Comment by mrs spock

I had a friend in a similar situation, across the country. Those of us who couldn’t get to them in person sent money through Paypal to a friend who was close by and she stocked the house with groceries (and dog food) so that when they got home after spending the day at the hospital, they would have plenty of options for dinner, and one less thing to worry about.

And you could always knit a blanket that would be a gift, and help your nerves as well.

Comment by carlarey

If you’re local, even just making a simple, tasty, colorful meal with lots of fresh ingredients and bringing it by her home would likely mean a lot. Something simple and kind and supportive.
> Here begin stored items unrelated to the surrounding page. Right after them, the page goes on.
(* ===== verification/ShGrammar.v ===== *)
(** * The language of the shell's parser (src/xv6/sh.c)

    The grammar of command lines as inductive relations between streams of tokens,
    with white space in between, and abstract commands, and a printer.  The parser
    returns the command of every line of the grammar, and parsing what the printer
    prints gives the command back. *)

From S2P Require Import Prelude Bytes Cstring Ulib Sh ShSpec.

(** ** Tokens *)

Inductive token := TW (w : bytes) | TC (c : Z) | TGt | TApp.
Definition tok_bytes (t : token) : bytes :=
  match t with
  | TW w => w
  | TC c => [c]
  | TGt => [62]
  | TApp => [62; 62]
  end.
(** What [gettoken] returns for it. *)
Definition code (t : token) : Z :=
  match t with
  | TW _ => 97
  | TC c => c
  | TGt => 62
  | TApp => 43
  end.

Definition wordchar (c : Z) : bool := negb (c =? 0) && negb (inset whitespace c) && negb (inset symbols c).
Definition word_wf (w : bytes) : Prop := w <> [] /\ Forall (fun c => wordchar c = true) w.
Definition tok_ok (t : token) : Prop :=
  match t with
  | TW w => word_wf w
  | TC c => c ∈ [124; 40; 41; 59; 38; 60]
  | _ => True
  end.

(** A token and the white space after it.  Two words need some in between, and
    so does a [>] before another one. *)
Definition stream : Type := list (token * bytes).
Definition sep (t : token) (l : stream) : Prop :=
  match t, l with
  | TW _, (TW _, _) :: _ | TGt, (TGt, _) :: _ | TGt, (TApp, _) :: _ => False
  | _, _ => True
  end.
Fixpoint stream_ok (l : stream) : Prop :=
  match l with
  | [] => True
  | (t, ws) :: l => tok_ok t /\ Forall (fun c => inset whitespace c = true) ws /\ (ws = [] -> sep t l) /\ stream_ok l
  end.
Fixpoint text (l : stream) : bytes :=
  match l with
  | [] => []
  | (t, ws) :: l => tok_bytes t ++ ws ++ text l
  end.
(** The first character. *)
Definition hd_char (l : stream) : Z :=
  match l with
  | [] => 0
  | (t, _) :: _ => chr (tok_bytes t) 0
  end.

Lemma stream_ok_app a b : stream_ok (a ++ b) -> stream_ok b.
Proof. induction a as [|[t ws] a IH]; [done|]. intros (_ & _ & _ & H). by apply IH. Qed.

Lemma inset_whitespace c : inset whitespace c = true <-> c = 32 \/ c = 9 \/ c = 13 \/ c = 10 \/ c = 11.
Proof. rewrite inset_iff by (repeat constructor; done). unfold whitespace. rewrite !elem_of_cons, elem_of_nil. tauto. Qed.
Lemma inset_sym c : inset symbols c = true <-> c = 62 \/ c ∈ [124; 40; 41; 59; 38; 60].
Proof.
  rewrite inset_iff by (repeat constructor; done). unfold symbols. rewrite !elem_of_cons, elem_of_nil. lia.
Qed.
Lemma wordchar_iff c : wordchar c = true <-> c <> 0 /\ inset whitespace c = false /\ inset symbols c = false.
Proof. unfold wordchar. rewrite !andb_true_iff, !negb_true_iff, Z.eqb_neq. tauto. Qed.

(** What the first character of a stream can be. *)
Inductive head_kind : stream -> Z -> Prop :=
| hk_nil : head_kind [] 0
| hk_word c w ws l : wordchar c = true -> head_kind ((TW (c :: w), ws) :: l) c
| hk_sym c ws l : c ∈ [124; 40; 41; 59; 38; 60] -> head_kind ((TC c, ws) :: l) c
| hk_gt ws l : head_kind ((TGt, ws) :: l) 62
| hk_app ws l : head_kind ((TApp, ws) :: l) 62.
Lemma head_kind_intro l : stream_ok l -> head_kind l (hd_char l).
Proof.
  destruct l as [|[[w|c| |] ws] l]; [constructor | | | constructor | constructor].
  - intros [[Hw Hc] _]. destruct Hc as [|c w Hc Hw']; [done|]. by constructor.
  - intros [Hc _]. by constructor.
Qed.
Lemma head_not_white l : stream_ok l -> inset whitespace (hd_char l) = false.
Proof.
  intros H. destruct (head_kind_intro l H) as [|c ? ? ? Hc|c ? ? Hc| |]; try done.
  - by apply wordchar_iff in Hc as (_ & ? & _).
  - apply not_true_iff_false. rewrite inset_whitespace. rewrite !elem_of_cons, elem_of_nil in Hc. lia.
Qed.
Lemma head_nonzero t ws l : stream_ok ((t, ws) :: l) -> hd_char ((t, ws) :: l) <> 0.
Proof.
  destruct t as [w|c| |]; intros [Ht _]; cbn [hd_char tok_bytes]; [|change (chr [c] 0) with c|done..].
  - destruct Ht as [Hw Hc]. destruct Hc as [|c w Hc _]; [done|]. by apply wordchar_iff in Hc as (? & _ & _).
  - cbn [tok_ok] in Ht. rewrite !elem_of_cons, elem_of_nil in Ht. lia.
Qed.

(** ** Commands and the grammar *)

Inductive ast :=
| XExec (argv : list bytes)
| XRedir (t : ast) (file : bytes) (mode fd : Z)
| XPipe (l r : ast)
| XList (l r : ast)
| XBack (t : ast).
Definition xredir : Type := bytes * Z * Z.
Definition xwrap (t : ast) (rs : list xredir) : ast := foldl (fun t '(f, mode, fd) => XRedir t f mode fd) t rs.
Fixpoint xbacks (n : nat) (t : ast) : ast :=
  match n with
  | O => t
  | S n => xbacks n (XBack t)
  end.

(** [<] reads, [>] and [>>] write; the shell does not tell the last two apart. *)
Definition redir_op (t : token) : option (Z * Z) :=
  match t with
  | TC 60 => Some (O_RDONLY, 0)
  | TGt | TApp => Some (Z.lor O_WRONLY O_CREATE, 1)
  | _ => None
  end.
Inductive g_redirs : list xredir -> stream -> Prop :=
| gr_nil : g_redirs [] []
| gr_cons op s f s' mode fd rs l : redir_op op = Some (mode, fd) -> g_redirs rs l ->
    g_redirs ((f, mode, fd) :: rs) ((op, s) :: (TW f, s') :: l).
(** Arguments, each with redirections after it. *)
Inductive g_args : list bytes -> list xredir -> stream -> Prop :=
| ga_nil : g_args [] [] []
| ga_cons w s rs l ws rs' l' : g_redirs rs l -> g_args ws rs' l' ->
    g_args (w :: ws) (rs ++ rs') ((TW w, s) :: l ++ l').
Definition ands (ss : list bytes) : stream := (fun s => (TC 38, s)) <$> ss.

Inductive g_line : ast -> stream -> Prop :=
| gl_one t l ss : g_pipe t l -> g_line (xbacks (length ss) t) (l ++ ands ss)
| gl_list t l ss s t' l' : g_pipe t l -> g_line t' l' ->
    g_line (XList (xbacks (length ss) t) t') (l ++ ands ss ++ (TC 59, s) :: l')
with g_pipe : ast -> stream -> Prop :=
| gp_one t l : g_exec t l -> g_pipe t l
| gp_pipe t l s t' l' : g_exec t l -> g_pipe t' l' -> g_pipe (XPipe t t') (l ++ (TC 124, s) :: l')
with g_exec : ast -> stream -> Prop :=
| gx_simple rs l ws rs' l' : g_redirs rs l -> g_args ws rs' l' -> lenZ ws < MAXARGS ->
    g_exec (xwrap (XExec ws) (rs ++ rs')) (l ++ l')
| gx_block s t l s' rs l' : g_line t l -> g_redirs rs l' ->
    g_exec (xwrap t rs) ((TC 40, s) :: l ++ (TC 41, s') :: l').
Scheme g_line_ind' := Minimality for g_line Sort Prop
  with g_pipe_ind' := Minimality for g_pipe Sort Prop
  with g_exec_ind' := Minimality for g_exec Sort Prop.
Combined Scheme g_all_ind from g_line_ind', g_pipe_ind', g_exec_ind'.

(** The abstract command that a command stands for in a buffer. *)
Fixpoint resolve (b : bytes) (c : cmd) : ast :=
  match c with
  | EXEC argv => XExec (word b <$> argv)
  | REDIR c file mode fd => XRedir (resolve b c) (word b file) mode fd
  | PIPE l r => XPipe (resolve b l) (resolve b r)
  | LIST l r => XList (resolve b l) (resolve b r)
  | BACK c => XBack (resolve b c)
  end.
(** Where [nulterminate] writes. *)
Fixpoint ends (c : cmd) : list Z :=
  match c with
  | EXEC argv => argv.*2
  | REDIR c file _ _ => ends c ++ [snd file]
  | PIPE l r | LIST l r => ends l ++ ends r
  | BACK c => ends c
  end.
Definition nuls (es : list Z) (b : bytes) : bytes := foldl (fun b e => upd b e 0) b es.
Lemma nulterminate_nuls c : forall b, nulterminate c b = nuls (ends c) b.
Proof.
  induction c as [argv|c IH f m d|l IHl r IHr|l IHl r IHr|c IH]; intros b; cbn [nulterminate ends]; unfold nuls in *.
  - revert b. induction argv as [|[q e] argv IH]; intros b; [done|]. cbn. apply IH.
  - by rewrite foldl_app, IH.
  - by rewrite foldl_app, IHr, IHl.
  - by rewrite foldl_app, IHr, IHl.
  - apply IH.
Qed.
Lemma chr_upd b e i : 0 <= e -> 0 <= i -> chr (upd b e 0) i = if i =? e then 0 else chr b i.
Proof.
  intros He Hi. unfold chr, upd. destruct (Z.eqb_spec i e) as [->|].
  - destruct (decide (Z.to_nat e < length b)%nat); [by rewrite list_lookup_insert_eq|].
    by rewrite lookup_ge_None_2 by (rewrite length_insert; lia).
  - by rewrite list_lookup_insert_ne by lia.
Qed.
Lemma chr_nuls l : forall b i, Forall (fun e => 0 <= e) l -> 0 <= i ->
  chr (nuls l b) i = if decide (i ∈ l) then 0 else chr b i.
Proof.
  induction l as [|e l IH]; intros b i Hl Hi; [done|]. apply Forall_cons in Hl as [He Hl].
  cbn [nuls foldl]. fold (nuls l (upd b e 0)). rewrite IH, chr_upd by done.
  repeat case_decide; rewrite elem_of_cons in *; destruct (Z.eqb_spec i e); naive_solver.
Qed.

(** A C string from its characters. *)
Lemma cstr_intro b : forall p w, 0 <= p -> Forall (fun c => c <> 0) w ->
  (forall i, 0 <= i < lenZ w -> chr b (p + i) = chr w i) -> chr b (p + lenZ w) = 0 ->
  cstr (drop (Z.to_nat p) b) = w.
Proof.
  intros p w Hp Hw. revert p Hp. induction Hw as [|c w Hc Hw IH]; intros p Hp Hchr Hend.
  - change (lenZ (@nil Z)) with 0 in Hend. rewrite Z.add_0_r in Hend. unfold chr in Hend.
    destruct (drop (Z.to_nat p) b) as [|x l] eqn:E; [done|].
    assert (b !! Z.to_nat p = Some x) as Hx by (rewrite <- (Nat.add_0_r (Z.to_nat p)), <- lookup_drop, E; done).
    rewrite Hx in Hend. cbn in Hend. by subst x.
  - rewrite lenZ_cons in *. pose proof (lenZ_nonneg w). pose proof (Hchr 0 ltac:(lia)) as H0. rewrite Z.add_0_r in H0.
    change (chr (c :: w) 0) with c in H0. unfold chr in H0.
    destruct (b !! Z.to_nat p) as [x|] eqn:E; cbn in H0; [|congruence]. subst x.
    rewrite (drop_S _ _ _ E). cbn [cstr]. rewrite (proj2 (Z.eqb_neq _ _) Hc). f_equal.
    replace (S (Z.to_nat p)) with (Z.to_nat (p + 1)) by lia. apply IH; [lia | |].
    + intros i Hi. replace (p + 1 + i) with (p + (i + 1)) by lia. rewrite Hchr by lia. unfold chr.
      by replace (Z.to_nat (i + 1)) with (S (Z.to_nat i)) by lia.
    + by replace (p + 1 + lenZ w) with (p + (lenZ w + 1)) by lia.
Qed.

Section lex.
Context (buf post : bytes) (es : Z).
Hypothesis Hes : chr buf es = 0.

(** The parser is at position [p], before [l]. *)
Record at_ (l : stream) (p : Z) : Prop := {
  at_pos : 0 <= p;
  at_text : drop (Z.to_nat p) buf = text l ++ 0 :: post;
  at_end : es = p + lenZ (text l)
}.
That’s what I’d really appreciate, if I were going through something so difficult. Just don’t ask, “What can I do?” They might be too consumed with what’s going on to tell you. Just ask when you can come by with the food/help cleaning/flowers/DVDs…

I hope your friend and her family find some solace. My heart aches for them.

Comment by Shinejil

Here from L&F. When my son was in the NICU, meals were really appreciated. We also appreciated gift cards to restaurants near the hospital. I’m sure they would also appreciate anything that you knit for the baby.

Comment by klttx

You’ve been given a lot of good suggestions. I’m so sorry for what your friend is going through. They’ve been given a rotten deal.